Así lo hicieron. Depositaron sus instrumentos en un huevo que había en el tapanco de la casa, debajo del techo pajizo, sobre una viga que tocaba las dos paredes. Luego dijeron a la madre:

–Aquí dejamos nuestros ornamentos y nuestros útiles. Cuando regresemos de la visita que vamos a hacer, los tomaremos de nuevo.

–Mientras dure vuestra ausencia, allí estarán. Intactos los encontraréis –añadió la madre.

Luego les puso una mano sobre el hombro y les dijo:

–Hijos, dondequiera que estéis, no abandonéis los oficios que os enseñó Ixpiyacoc, porque son oficios que vienen de la tradición de vuestros abuelos. Si los olvidáis, será como si hiciérais traición a vuestra estirpe. No dejéis de escribir, ni de cincelar, ni de cantar, ni de orar. Estas son las ocupaciones que os corresponden y no otras. No os apartéis de estos oficios; recordad que yo vivo y que vuestro padre os contempla.

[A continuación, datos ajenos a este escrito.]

(* ===== verification/Seal.v ===== *)
(** The seal, [seal.rs]: the canonical encoding of a policy's rule set with its layer
    boundaries, and the HMAC over it and the binding. SHA-256 and HMAC-SHA256 are
    parameters; the theorems name a collision instead of assuming there is none. *)

From S2P Require Export Boundary.

(** [slice::sort] on a totally ordered type: the order leaves one sorted sequence. *)
Fixpoint sort_insert `{Ord A} (x : A) (l : list A) : list A :=
  match l with
  | [] => [x]
  | y :: l' => match cmp x y with Gt => y :: sort_insert x l' | _ => x :: y :: l' end
  end.
Definition sort `{Ord A} (l : list A) : list A := foldr sort_insert [] l.

(** * Writers *)

(** [i64::to_be_bytes]: two's complement, which is what division towards minus
    infinity yields. *)
Definition i64_be (z : Z) : bytes := be_bytes 8 z.

Definition seal_byte (t : LayerTag) : byte :=
  match t with Base => "000"%byte | Env => "001"%byte | Draft => "002"%byte end.

Definition seal_write_value (v : KnobValue) : bytes :=
  match v with
  | VBool x => "000"%byte :: write_bool x
  | VUint x => "001"%byte :: u64_be x
  | VStrSet xs => "002"%byte :: write_str_vec (sort xs)
  | VStr s => "003"%byte :: write_str s
  end.

Definition write_seg (g : SegGlob) : bytes :=
  write_bool (negb (is_literal g)) ++ write_bytes (sg_prefix g) ++ write_bytes (sg_suffix g).

Definition write_pattern (p : Pattern) : bytes := write_seg (pt_schema p) ++ write_seg (pt_table p).
Definition write_patterns (pats : list Pattern) : bytes := write_vec write_pattern (sort pats).

Definition write_scope (s : Scope) : bytes :=
  match s with
  | Nothing => ["000"%byte]
  | All => ["001"%byte]
  | Of include exclude => "002"%byte :: write_patterns include ++ write_patterns exclude
  end.

Definition write_opt {A} (enc : A → bytes) (o : option A) : bytes :=
  match o with Some x => "001"%byte :: enc x | None => ["000"%byte] end.

Definition write_generator (g : AssignmentGenerator) : bytes :=
  match g with
  | Now => ["000"%byte]
  | TypedId => ["001"%byte]
  | Actor => ["002"%byte]
  | Increment amount => "003"%byte :: i64_be amount
  | Identity => ["004"%byte]
  end.

Definition write_event (e : AssignmentEvent) : bytes :=
  match e with Insert => ["000"%byte] | Write => ["001"%byte] | Delete => ["002"%byte] end.

Definition write_assignment (a : Assignment) : bytes :=
  write_generator (as_by a) ++ write_event (as_on a).

Definition write_collation (c : option InjectCollation) : bytes :=
  match c with None => ["000"%byte] | Some Bytewise => ["001"%byte] end.

Definition write_column (c : InjectColumn) : bytes :=
  write_str (ic_name c) ++ write_str (ic_ty c) ++ write_bool (ic_nullable c) ++
  write_opt write_str (ic_default c) ++ write_opt write_assignment (ic_assign c) ++
  write_collation (ic_collation c).

Definition write_index (i : InjectIndex) : bytes :=
  write_str (ix_name i) ++ write_str_vec (ix_columns i).

Definition write_author_pk (p : AuthorPkPolicy) : bytes :=
  match p with Allow => ["000"%byte] | Forbid => ["001"%byte] end.

Definition write_inject (spec : InjectSpec) : bytes :=
  write_vec write_column (is_columns spec) ++ write_vec write_index (is_indexes spec) ++
  write_opt write_str_vec (is_primary_key spec) ++
  write_author_pk (is_author_primary_key spec) ++ write_bool (is_mandatory spec).

Definition write_name_globs (globs : list NameGlob) : bytes :=
  write_vec (λ g, write_seg (ng_glob g)) globs.

Definition write_predicate (pred : ValidatePredicate) : bytes :=
  match pred with
  | HasPrimaryKey => ["000"%byte]
  | ColumnNamePattern require forbid =>
      "001"%byte :: write_name_globs require ++ write_name_globs forbid
  | ForbiddenColumns names => "002"%byte :: write_str_vec names
  | TypeNullability column ty nullable =>
      "003"%byte :: write_str column ++ write_opt write_str ty ++ write_opt write_bool nullable
  | RequireIndex columns => "004"%byte :: write_str_vec columns
  | TableNameForbidden patterns => "005"%byte :: write_patterns patterns
  end.

(** * The rule set *)

Record SealLayer := mk_seal_layer {
  sl_tag : LayerTag;
  sl_grants : list (KnobKey * Scope * KnobValue);
  sl_requires : list Rule;
  sl_injects : list Rule;
  sl_validates : list Rule
}.

Definition seal_layer (l : Layer) : SealLayer :=
  mk_seal_layer (l_tag l)
    (concat (map (λ '(key, km), map (λ r, (key, gr_scope r, gr_value r)) (km_rules km))
       (gm_keys (l_grants l))))
    (l_requires l) (l_injects l) (l_validates l).
Definition seal_layers (p : EffectivePolicy) : list SealLayer := map seal_layer (ep_layers p).

Definition write_grant (g : KnobKey * Scope * KnobValue) : bytes :=
  let '(key, scope, value) := g in write_str key ++ write_scope scope ++ seal_write_value value.

Definition write_rule (r : Rule) : bytes :=
  match ru_kind r with
  | RGrant _ _ => []
  | RRequire key value => write_str key ++ write_scope (ru_scope r) ++ seal_write_value value
  | RInject spec => write_scope (ru_scope r) ++ write_inject spec
  | RValidate pred => write_scope (ru_scope r) ++ write_predicate pred
  end.

Definition write_layer (l : SealLayer) : bytes :=
  "014"%byte :: seal_byte (sl_tag l) ::
  "016"%byte :: write_vec write_grant (sl_grants l) ++
  "017"%byte :: write_vec write_rule (rules_of (sl_requires l) is_require) ++
  "018"%byte :: write_vec write_rule (rules_of (sl_injects l) is_inject) ++
  "019"%byte :: write_vec write_rule (rules_of (sl_validates l) is_validate).

Definition canonical_rule_set (p : EffectivePolicy) : bytes :=
  "015"%byte :: write_vec write_layer (seal_layers p).

(** * Seals *)

Record SealedPolicy := mk_sealed {
  se_tag : bytes;
  se_nonce : bytes;
  se_dialect : bytes;
  se_matcher_version : Z;
  se_charter_version : Z;
  se_registry_digest : bytes
}.

Inductive SealError :=
  | TagMismatch
  | RegistryDigestMismatch
  | PolicyComposedUnderOtherRegistry
  | DialectMismatch
  | MatcherVersionMismatch
  | CharterVersionMismatch.

Definition SEAL_DOMAIN : bytes := lit "zeroship-migrate-policy/seal/v1".

(** What the MAC absorbs: the updates in order. *)
Definition seal_payload (policy : EffectivePolicy) (registry_digest dialect : bytes)
    (matcher_version charter_version : Z) (nonce : bytes) : bytes :=
  SEAL_DOMAIN ++ write_bytes (canonical_rule_set policy) ++ registry_digest ++
  write_bytes dialect ++ u32_be matcher_version ++ u64_be charter_version ++ nonce.

Section seal.
Context (sha256 : bytes → bytes) (hmac : bytes → bytes → bytes).

Definition mac_tag (mac_key : bytes) (policy : EffectivePolicy) (registry_digest dialect : bytes)
    (matcher_version charter_version : Z) (nonce : bytes) : bytes :=
  hmac mac_key (seal_payload policy registry_digest dialect matcher_version charter_version nonce).

Definition seal (policy : EffectivePolicy) (mac_key nonce dialect : bytes)
    (matcher_version charter_version : Z) : SealedPolicy :=
  let digest := registry_digest sha256 (ep_registry policy) in
  mk_sealed (mac_tag mac_key policy digest dialect matcher_version charter_version nonce)
    nonce dialect matcher_version charter_version digest.

Definition verify (self : SealedPolicy) (mac_key : bytes) (policy : EffectivePolicy)
    (expected_registry_digest dialect : bytes) (matcher_version charter_version : Z) :
    result SealError unit :=
  let policy_digest := registry_digest sha256 (ep_registry policy) in
  if negb (bool_decide (se_registry_digest self = expected_registry_digest))
  then Err RegistryDigestMismatch
  else if negb (bool_decide (policy_digest = se_registry_digest self))
  then Err PolicyComposedUnderOtherRegistry
  else if negb (bool_decide (se_dialect self = dialect)) then Err DialectMismatch
  else if negb (se_matcher_version self =? matcher_version)%Z then Err MatcherVersionMismatch
  else if negb (se_charter_version self =? charter_version)%Z then Err CharterVersionMismatch
  else if bool_decide (mac_tag mac_key policy policy_digest dialect matcher_version
                         charter_version (se_nonce self) = se_tag self)
  then Ok tt else Err TagMismatch.
End seal.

–Así lo haremos –contestaron los Ahpú.

Como al tiempo de partir vieron que Ixmucané lloraba, le dijeron:

–No llores, no estés triste, que aún no morimos. A tu lado quedan nuestros hijos, que son tus nietos. Ellos sabrán entretanto honrar tu ancianidad.

La madre no contestó a estas palabras.

Partieron entonces los Ahpú, caminaron por senderos ocultos y entraron en el misterio de Xibalbá.

Los señores los hicieron prisioneros.